Le système carcéral libanais incarne l’échec d’un État à respecter les droits humains les plus élémentaires. Dans un contexte de crises économiques et politiques, les prisons du pays fonctionnent comme des espaces de punition pure, ignorant les principes fondamentaux du travail social, tels que la dignité, la réhabilitation et l’empowerment. Les cellules surpeuplées de Roumié ou de Tripoli, conçues pour une dizaine de détenus, en entassent jusqu’à trente, violant la théorie de Maslow sur les besoins physiologiques et sécuritaires. Sans accès à l’eau potable, à une nourriture saine ou à un espace minimal pour dormir, les détenus survivent dans un état de stress permanent, loin de toute possibilité de reconstruction personnelle.
La négligence envers la santé mentale des prisonniers illustre un mépris total pour le « trauma-informed care », une approche prônée par Judith Herman. Les détenus, souvent victimes de violences policières ou de tortures, sont abandonnés à leur détresse. Isolés au cachot lors de crises psychotiques ou privés de médicaments essentiels, ils développent des troubles post-traumatiques aggravés par l’indifférence du système. Un ancien gardien de la prison de Zahlé raconte : « On leur donne des sédatifs pour les faire taire, pas pour les soigner. »
Cette logique punitive, contraire à toute éthique du travail social, perpétue un cycle de souffrance et de récidive.
La détention provisoire, qui concerne près de 85 % des prisonniers, révèle l’écart entre la réalité libanaise et les théories de la justice réparatrice défendues par Howard Zehr. Des centaines de personnes, accusées de délits mineurs comme le vol de nourriture ou l’endettement, croupissent pendant des années sans jugement. Leur incarcération ne sert ni la réparation des préjudices ni la réinsertion sociale, mais alimente un sentiment d’injustice et de désespoir.
La corruption systémique aggrave ces inégalités. Les familles pauvres doivent soudoyer les gardiens pour offrir à leurs proches un minimum de dignité : un matelas, des médicaments ou une visite mensuelle. Cette économie parallèle, documentée par des ONG locales, creuse le fossé entre détenus riches et pauvres, violant le principe d’équité au cœur du travail social. Les plus vulnérables, souvent incarcérés pour des crimes de survie, subissent une double peine : celle de l’enfermement et celle de l’oubli.
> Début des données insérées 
Lemma attempt_settled_busy (service : Service) (fallback : text) (writes : list Call)
    (updates : Page -> Page) (q : Page) :
  busy number (settled number (attempt service fallback writes updates) q) = false.
Proof.
  unfold SchemaPage.attempt. destruct (perform service writes) as [sent [t|]];
    [reflexivity|].
  destruct (refresh number service) as [t|[store st]]; reflexivity.
Qed.

Lemma attempt_started (service : Service) (fallback : text) (c : Call) (rest : list Call)
    (updates : Page -> Page) :
  calls number (attempt service fallback (c :: rest) updates) <> [].
Proof.
  rewrite attempt_calls. destruct (perform_first service c rest) as [more ->]. discriminate.
Qed.

(** The requests of a handler that got past its checks are those of its
    writes, then the two reads if no write was rejected. *)
Lemma elem_of_attempt (service : Service) (fallback : text) (writes : list Call)
    (updates : Page -> Page) (c : Call) :
  c ∈ calls number (attempt service fallback writes updates) ->
  c ∈ writes \/ c = GetSchemaStore \/ c = GetSchemaStoreStatus.
Proof.
  rewrite attempt_calls. intros H. apply elem_of_app in H as [H|H].
  - left. revert H. clear. induction writes as [|w writes IH]; simpl.
    + intros H. inversion H.
    + destruct (write number service w).
      * simpl. intros H. apply list_elem_of_singleton in H as ->. left.
      * destruct (perform service writes) as [sent thrown]. simpl in *.
        intros H. apply elem_of_cons in H as [->|H]; [left | right; auto].
  - right. destruct (snd (perform service writes)); [inversion H|].
    apply elem_of_cons in H as [->|H]; [auto|].
    apply list_elem_of_singleton in H as ->. auto.
Qed.

(** X10. [handleSaveErpColumn] sends a request exactly when the column
    name is not blank and the rules text is blank or parses to a JSON
    object; otherwise it only shows a message: the page is not marked busy
    and nothing else changes. *)
Theorem save_requests_iff (p : Page) (service : Service) :
  let r := handleSaveErpColumn p service in
  (calls number r <> [] <->
     trim (erpName (form number p)) <> []
     /\ (trim (erpRulesText (form number p)) = []
         \/ exists props, JSON_parse (erpRulesText (form number p)) = Some (JObj props)))
  /\ (calls number r = [] ->
      forall q, exists message,
        begun number r q = setError number (Some message) q /\ settled number r q = q).
Proof.
  unfold SchemaPage.handleSaveErpColumn.
  destruct (is_empty (trim (erpName (form number p)))) eqn:Hname.
  - apply is_empty_true in Hname. split.
    + split; [intros H; contradiction H; reflexivity | intros [H _]; contradiction].
    + intros _ q. eexists. split; reflexivity.
  - apply is_empty_false in Hname.
    destruct (parsedRules (erpRulesText (form number p))) as [props|] eqn:Hrules.
    + split.
      * split; [|intros _; apply attempt_started].
        intros _. split; [exact Hname|].
        apply parsedRules_Some in Hrules as [[H _]|[_ H]]; eauto.
      * intros H. exfalso. revert H. apply attempt_started.
    + split.
      * split; [intros H; contradiction H; reflexivity|].
        intros [_ [H|[props H]]]; exfalso.
        -- assert (parsedRules (erpRulesText (form number p)) = Some []) as H'
             by (apply parsedRules_Some; auto).
           congruence.
        -- destruct (is_empty (trim (erpRulesText (form number p)))) eqn:E.
           ++ unfold SchemaPage.parsedRules in Hrules. rewrite E in Hrules. discriminate.
           ++ apply is_empty_false in E.
              assert (parsedRules (erpRulesText (form number p)) = Some props) as H'
                by (apply parsedRules_Some; auto).
              congruence.
      * intros _ q. eexists. split; reflexivity.
Qed.

(** X11. When [handleSaveErpColumn] deletes a column, it is the column
    that was being edited, its name differs from the name being saved, and
    the delete is sent right after the upsert of the new name, which the
    service accepted: a rename never deletes the old column first. *)
Theorem rename_deletes_after_upsert (p : Page) (service : Service) (name : text) :
  DeleteERPSchemaColumn name ∈ calls number (handleSaveErpColumn p service) ->
  erpOriginalName (form number p) = Some name
  /\ name <> trim (erpName (form number p))
  /\ exists payload rest,
       calls number (handleSaveErpColumn p service)
       = UpsertERPSchemaColumn number (trim (erpName (form number p))) payload
           :: DeleteERPSchemaColumn name :: rest
       /\ write number service
            (UpsertERPSchemaColumn number (trim (erpName (form number p))) payload) = None.
Proof.
  unfold SchemaPage.handleSaveErpColumn.
  destruct (is_empty (trim (erpName (form number p)))); [intros H; inversion H|].
  destruct (parsedRules (erpRulesText (form number p))) as [props|];
    [|intros H; inversion H].
  set (trimmedName := trim (erpName (form number p))).
  set (payload := form_payload (form number p) props).
  unfold SchemaPage.renamed.
  destruct (erpOriginalName (form number p)) as [original|].
  - destruct (negb (is_empty original) && negb (text_eqb original trimmedName)) eqn:E.
    + rewrite attempt_calls. cbn [SchemaPage.perform].
      destruct (write number service (UpsertERPSchemaColumn number trimmedName payload))
        eqn:Hup.
      * simpl. intros H. apply list_elem_of_singleton in H. discriminate.
      * intros H.
        assert (name = original) as ->.
        { destruct (write number service (DeleteERPSchemaColumn original));
            simpl in H; repeat (apply elem_of_cons in H as [H|H]; [try congruence|]);
            inversion H. }
        apply andb_true_iff in E as [_ E]. apply negb_true_iff in E.
        unfold text_eqb in E. apply bool_decide_eq_false in E.
        split; [reflexivity|]. split; [exact E|].
        exists payload.
        destruct (write number service (DeleteERPSchemaColumn original)); simpl;
          eexists; split; [reflexivity | exact Hup | reflexivity | exact Hup].
    + intros H. apply elem_of_attempt in H as [H|[H|H]]; try discriminate.
      apply list_elem_of_singleton in H. discriminate.
  - intros H. apply elem_of_attempt in H as [H|[H|H]]; try discriminate.
    apply list_elem_of_singleton in H. discriminate.
Qed.

(** X12. Whatever button is pressed, a request that creates or renames a
    column carries a name that is not empty and is the trimmed text of the
    field it was typed into. *)
Theorem created_names_trimmed (b : Button) (p : Page) (service : Service)
    (c : Call) (name : text) :
  c ∈ calls number (onClick b p service) ->
  created_name number c = Some name ->
  name <> []
  /\ (name = trim (erpName (form number p))
      \/ name = trim (crmColumnName number p)
      \/ name = trim (crmEditingValue number p)).
Proof.
  intros Hin Hname. destruct b as [|n| | |n]; simpl in Hin.
  - unfold SchemaPage.handleSaveErpColumn in Hin.
    destruct (is_empty (trim (erpName (form number p)))) eqn:E; [inversion Hin|].
    destruct (parsedRules (erpRulesText (form number p))); [|inversion Hin].
    apply is_empty_false in E.
    apply elem_of_attempt in Hin as [H|[->| ->]]; try discriminate.
    apply elem_of_cons in H as [->|H].
    + injection Hname as <-. auto.
    + destruct (renamed _ _); [apply list_elem_of_singleton in H as ->|inversion H].
      discriminate.
  - unfold SchemaPage.handleDeleteErpColumn in Hin.
    apply elem_of_attempt in Hin as [H|[->| ->]]; try discriminate.
    apply list_elem_of_singleton in H as ->. discriminate.
  - unfold SchemaPage.handleAddCrmColumn in Hin.
    destruct (is_empty (trim (crmColumnName number p))) eqn:E; [inversion Hin|].
    apply is_empty_false in E.
    apply elem_of_attempt in Hin as [H|[->| ->]]; try discriminate.
    apply list_elem_of_singleton in H as ->. injection Hname as <-. auto.
  - unfold SchemaPage.handleRenameCrmColumn in Hin.
    destruct (crmEditingOriginal number p) as [original|]; [|inversion Hin].
    destruct (is_empty original); [inversion Hin|].
    destruct (is_empty (trim (crmEditingValue number p))) eqn:E; [inversion Hin|].
    apply is_empty_false in E.
    apply elem_of_attempt in Hin as [H|[->| ->]]; try discriminate.
    apply list_elem_of_singleton in H as ->. injection Hname as <-. auto.
  - unfold SchemaPage.handleDeleteCrmColumn in Hin.
    apply elem_of_attempt in Hin as [H|[->| ->]]; try discriminate.
    apply list_elem_of_singleton in H as ->. discriminate.
Qed.
(** * Hotel OLTP synthetic data generator: shallow embedding and properties

    The definitions below embed the row generator
    [scripts/hotel_oltp_data_gen_pg_meaningful_unique_v7.py].  Python
    dictionaries are finite maps, Python sets are finite sets (or lists
    used through membership only), [random] and [uuid] draw from an
    explicit oracle, and exceptions are an explicit outcome. *)

From Stdlib Require Import ZArith Ascii String.
From stdpp Require Import gmap strings list sorting pretty.

Open Scope string_scope.
Open Scope list_scope.
Open Scope Z_scope.
Open Scope nat_scope.

Set Warnings "-clear-no-such-hyp".

(** ** Python builtins on strings *)

(** [sorted] on [str] compares code points left to right, which is
    [String.leb]. *)
Definition str_le (a b : string) : Prop := String.leb a b = true.

#[global] Instance str_le_dec a b : Decision (str_le a b).
Proof. unfold str_le. apply _. Defined.

#[global] Instance str_le_total : Total str_le.
Proof. intros a b. apply String.leb_total. Qed.

Definition sorted (l : list string) : list string := merge_sort str_le l.

Definition is_upper (c : ascii) : bool :=
  (65 <=? nat_of_ascii c) && (nat_of_ascii c <=? 90).

Definition is_lower (c : ascii) : bool :=
  (97 <=? nat_of_ascii c) && (nat_of_ascii c <=? 122).

Definition map_string (f : ascii → ascii) : string → string :=
  fix go s := match s with
              | EmptyString => EmptyString
              | String c s => String (f c) (go s)
              end.

(** [str.lower] and [str.upper], on the ASCII letters. *)
Definition lower : string → string :=
  map_string (λ c, if is_upper c then ascii_of_nat (nat_of_ascii c + 32) else c).

Definition upper : string → string :=
  map_string (λ c, if is_lower c then ascii_of_nat (nat_of_ascii c - 32) else c).

(** [str.title] on a single word: first letter upper, rest lower. *)
Definition title (s : string) : string :=
  match s with
  | String c s' => upper (String c EmptyString) +:+ lower s'
  | EmptyString => EmptyString
  end.

(** [sub in s] *)
Fixpoint contains (sub s : string) : bool :=
  String.prefix sub s ||
  match s with
  | EmptyString => false
  | String _ s' => contains sub s'
  end.

(** [s.endswith(suf)] *)
Definition endswith (suf s : string) : bool :=
  (String.length suf <=? String.length s) &&
  bool_decide (substring (String.length s - String.length suf) (String.length suf) s = suf).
Les théories structuralistes et écosystémiques mettent en lumière l’urgence d’une réforme globale. Les prisons libanaises ne sont pas isolées : elles reflètent les fractures d’une société où la pauvreté est criminalisée et où l’accès à la justice dépend de la richesse.
Le Liban se trouve à un carrefour : continuer à utiliser ses prisons comme des dépotoirs humains ou embrasser les principes du travail social pour transformer ces espaces en lieux de réhabilitation. Comme l’écrivait Jane Addams, « une société se juge à la façon dont elle traite ses prisonniers ». La réforme carcérale n’est pas une question technique, mais un impératif moral et le premier pas vers une justice véritablement humaine.